Il Comune di Mola di Bari si unisce al ricordo commosso e solenne di Paolo Borsellino, il magistrato simbolo della lotta alla mafia, ucciso il 19 luglio 1992 a Palermo, in via D’Amelio, insieme ai cinque agenti della sua scorta: Agostino Catalano, Emanuela Loi, Vincenzo Li Muli, Walter Eddie Cosina e Claudio Traina.
A 33 anni da quella tragica giornata, il loro sacrificio continua a rappresentare un faro di giustizia, coraggio e dedizione civile, un’eredità morale che richiama ogni cittadino e ogni istituzione alla responsabilità collettiva nella lotta contro ogni forma di criminalità organizzata.

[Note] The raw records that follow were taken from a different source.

(** * Minimax search for Connect Four (agents.py): a shallow embedding

    The development follows agents.py: the search tree node [MinimaxNode],
    the depth-limited search [minimax], the three evaluation functions
    [zero_heur], [three_line_heur] and [my_heuristic], and the move
    selection of [MinimaxPlayer.play].

    Python values are modelled as the code uses them: integers as [Z],
    float('inf') and float('-inf') as two extra points of [number], strings
    as [string], lists as [list] with Python indexing, the successor dict as
    an insertion-ordered association list, and raised exceptions as the
    [Raise] branch of [result]. *)

From Stdlib Require Import ZArith List Bool Lia.
From stdpp Require Import base list strings.

Set Warnings "-register-all".

Open Scope Z_scope.

(** ** Python prelude *)

Module Py.

(** The exceptions the modelled code can raise. [RecursionError] is what the
    interpreter raises when the call stack is exhausted; the model raises it
    when the recursion fuel is used up. *)
Inductive exn : Type :=
  | RecursionError
  | IndexError
  | KeyError
  | ValueError.

Inductive result (A : Type) : Type :=
  | Ok (a : A)
  | Raise (e : exn).

Arguments Ok {A} a.
Arguments Raise {A} e.

Definition bind {A B : Type} (m : result A) (k : A -> result B) : result B :=
  match m with
  | Ok a => k a
  | Raise e => Raise e
  end.

(** Numbers met by the search: Python ints and the two float infinities. *)
Inductive number : Type :=
  | NegInf
  | Num (z : Z)
  | PosInf.

(** [a < b] on numbers. *)
Definition num_ltb (a b : number) : bool :=
  match a, b with
  | NegInf, NegInf => false
  | NegInf, _ => true
  | Num _, NegInf => false
  | Num x, Num y => x <? y
  | Num _, PosInf => true
  | PosInf, _ => false
  end.

(** [a == b] on numbers. *)
Definition num_eqb (a b : number) : bool :=
  match a, b with
  | NegInf, NegInf => true
  | Num x, Num y => x =? y
  | PosInf, PosInf => true
  | _, _ => false
  end.

(** [max(a, b)]: the first argument unless the second is strictly greater. *)
Definition py_max (a b : number) : number := if num_ltb a b then b else a.

(** [min(a, b)]: the first argument unless the second is strictly smaller. *)
Definition py_min (a b : number) : number := if num_ltb b a then b else a.

(** [len(l)]. *)
Definition len {A : Type} (l : list A) : Z := Z.of_nat (length l).

(** [l[k]]: negative indices count from the end, anything outside
    [-len(l) .. len(l)-1] raises IndexError. *)
Definition py_index {A : Type} (l : list A) (k : Z) : result A :=
  let k' := if k <? 0 then k + len l else k in
  if (0 <=? k') && (k' <? len l) then
    match nth_error l (Z.to_nat k') with
    | Some x => Ok x
    | None => Raise IndexError
    end
  else Raise IndexError.

(** [range(a, b)] and [range(n)]. *)
Definition py_range2 (a b : Z) : list Z :=
  map (fun k => a + Z.of_nat k) (seq 0 (Z.to_nat (b - a))).

Definition py_range (n : Z) : list Z := py_range2 0 n.

(** A dict with integer keys, in insertion order. *)
Definition dict (V : Type) : Type := list (Z * V).

Definition dict_keys {V : Type} (d : dict V) : list Z := map fst d.

(** [d[k]], raising KeyError for a missing key. *)
Fixpoint dict_get {V : Type} (d : dict V) (k : Z) : result V :=
  match d with
  | [] => Raise KeyError
  | (k', v) :: d' => if k' =? k then Ok v else dict_get d' k
  end.

(** [d[k] = v]: an existing key keeps its place, a new key goes last. *)
Fixpoint dict_set {V : Type} (d : dict V) (k : Z) (v : V) : dict V :=
  match d with
  | [] => [(k, v)]
  | (k', v') :: d' =>
      if k' =? k then (k', v) :: d' else (k', v') :: dict_set d' k v
  end.

(** A [for] loop whose body may raise: the loop state is threaded through. *)
Fixpoint for_each {A S : Type} (l : list A) (s : S)
    (body : S -> A -> result S) : result S :=
  match l with
  | [] => Ok s
  | x :: l' => bind (body s x) (fun s' => for_each l' s' body)
  end.

(** A [for] loop with [break]. *)
Inductive flow (S : Type) : Type :=
  | Continue (s : S)
  | Break (s : S).

Arguments Continue {S} s.
Arguments Break {S} s.

Fixpoint for_each_break {A S : Type} (l : list A) (s : S)
    (body : S -> A -> result (flow S)) : result S :=
  match l with
  | [] => Ok s
  | x :: l' =>
      bind (body s x) (fun f =>
        match f with
        | Continue s' => for_each_break l' s' body
        | Break s' => Ok s'
        end)
  end.

(** [random.randint(a, b)]: an integer of [a .. b] chosen by the generator,
    whose draw is the argument [entropy]; an empty range raises ValueError. *)
Definition randint (a b : Z) (entropy : Z) : result Z :=
  if b <? a then Raise ValueError
  else Ok (a + entropy mod (b - a + 1)).

End Py.

Export Py.

Notation "'let*' x := m 'in' k" := (bind m (fun x => k))
  (at level 10, x pattern, m at level 100, k at level 200, only parsing).

(** ** The position abstraction (connect_four.State) *)

(** The attributes of a [State] object that agents.py reads.  The board is
    indexed [board[col][row]]; a cell holds '.', 'x' or 'o'. *)
Record State : Type := mkState {
  board : list (list string);
  num_cols : Z;
  num_rows : Z;
  turn : string;
  is_terminal : bool;
  winner : string
}.

(** The two methods of [State] that the search calls.  They belong to the
    module connect_four, which the search treats as a collaborator:
    [get_legal_moves] lists the playable columns, and [advance_state s m] is
    the value of the object after [s.advance_state(m)]. *)
Class Rules : Type := {
  get_legal_moves : State -> list Z;
  advance_state : State -> Z -> State
}.

(** [copy.deepcopy] of a state: an equal value (and, on the store model
    below, a new object). *)
Definition deepcopy (s : State) : State := s.

(** Modelled from the spec: [State.coords_legal] is defined in connect_four,
    which section 6 describes as the bounds predicate of the direction
    scanning heuristics: the cell lies on the board. *)
Definition coords_legal (state : State) (col row : Z) : bool :=
  (0 <=? col) && (col <? num_cols state) &&
  (0 <=? row) && (row <? num_rows state).

(** [state.board[i][j]]. *)
Definition board_at (state : State) (i j : Z) : result string :=
  let* column := py_index (board state) i in
  py_index column j.

(** ** The search tree *)

Inductive MinimaxNode : Type :=
  mkNode (state : State) (value : number)
         (successors : dict MinimaxNode).

Definition state (n : MinimaxNode) : State :=
  match n with mkNode s _ _ => s end.

Definition value (n : MinimaxNode) : number :=
  match n with mkNode _ v _ => v end.

Definition successors (n : MinimaxNode) : dict MinimaxNode :=
  match n with mkNode _ _ d => d end.

(** [MinimaxNode(state)]. *)
Definition MinimaxNode_init (state : State) : MinimaxNode :=
  mkNode state (Num 0) [].

(** [node.value = v] and [node.successors[k] = c]. *)
Definition set_value (n : MinimaxNode) (v : number) : MinimaxNode :=
  mkNode (state n) v (successors n).

Definition set_successor (n : MinimaxNode) (k : Z) (c : MinimaxNode)
    : MinimaxNode :=
  mkNode (state n) (value n) (dict_set (successors n) k c).

(** ** minimax *)

Section Search.

Context `{Rules}.

(** The loop that fills [node.successors]. *)
Definition expand (node : MinimaxNode) : MinimaxNode :=
  let moves := get_legal_moves (state node) in
  fold_left (fun node move =>
      let state_cpy := deepcopy (state node) in
      let state_cpy := advance_state state_cpy move in
      set_successor node move (MinimaxNode_init state_cpy))
    moves node.

(** One of the two evaluation loops: [better] is [max] or [min].  The call
    on the child updates the child in place, which the model writes back
    under the same key. *)
Definition eval_successors
    (search : MinimaxNode -> result (MinimaxNode * number))
    (better : number -> number -> number) (node : MinimaxNode)
    : result MinimaxNode :=
  for_each (dict_keys (successors node)) node (fun node child =>
    let* c := dict_get (successors node) child in
    let* (c', v) := search c in
    Ok (set_value (set_successor node child c') (better (value node) v))).

(** [minimax(node, depth, max_role, heuristic_fn)] returns the updated node
    together with the returned value. *)
Fixpoint minimax (fuel : nat) (node : MinimaxNode) (depth : Z)
    (max_role : string) (heuristic_fn : State -> string -> result Z)
    : result (MinimaxNode * number) :=
  match fuel with
  | O => Raise RecursionError
  | S fuel' =>
      if (depth =? 0) || is_terminal (state node) then
        let* v := heuristic_fn (state node) max_role in
        let node := set_value node (Num v) in
        Ok (node, value node)
      else
        let node := expand node in
        if String.eqb (turn (state node)) max_role then
          let node := set_value node NegInf in
          let* node := eval_successors
                    (fun c => minimax fuel' c (depth - 1) max_role heuristic_fn)
                    py_max node in
          Ok (node, value node)
        else
          let node := set_value node PosInf in
          let* node := eval_successors
                    (fun c => minimax fuel' c (depth - 1) max_role heuristic_fn)
                    py_min node in
          Ok (node, value node)
  end.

Una memoria che parla al presente
«Ricordare Paolo Borsellino – dichiara l’amministrazione comunale – significa rinnovare ogni giorno il nostro impegno per una società fondata sulla legalità, la verità e il rispetto delle istituzioni. La sua figura, insieme a quella di Giovanni Falcone, ha segnato una delle pagine più luminose della storia repubblicana, pur nella tragedia della loro perdita. Oggi più che mai, nel tempo delle fragilità democratiche, la loro memoria ci chiede di non abbassare la guardia, di educare le nuove generazioni al senso dello Stato e alla cultura della legalità».
Un esempio che non si spegne
Paolo Borsellino è stato magistrato, uomo delle istituzioni, servitore dello Stato. Ma soprattutto, è stato testimone di una battaglia civile portata avanti con determinazione, umanità e profondo amore per il proprio Paese. Il suo martirio, così come quello degli agenti che lo accompagnavano, non è stato vano: ha generato una coscienza collettiva, ha fatto nascere movimenti, scuole di pensiero, impegno giovanile e cittadinanza attiva.
Il dovere della memoria
Nel giorno dell’anniversario, Mola di Bari invita i cittadini a un momento di riflessione e condivisione, affinché il ricordo non resti un esercizio retorico, ma diventi azione quotidiana contro l’indifferenza, la corruzione e l’illegalità diffusa.
La memoria di Borsellino vive nei gesti concreti: nell’educazione civica, nella giustizia sociale, nella coerenza morale delle istituzioni. È una memoria scomoda, esigente, ma necessaria per costruire un’Italia migliore.
In questo 19 luglio, il pensiero della città va alle famiglie delle vittime, a tutti coloro che hanno perso la vita per difendere la democrazia e la libertà. E rinnova l’impegno a essere presidio attivo di legalità, ogni giorno, in ogni quartiere, in ogni aula scolastica, in ogni ufficio pubblico.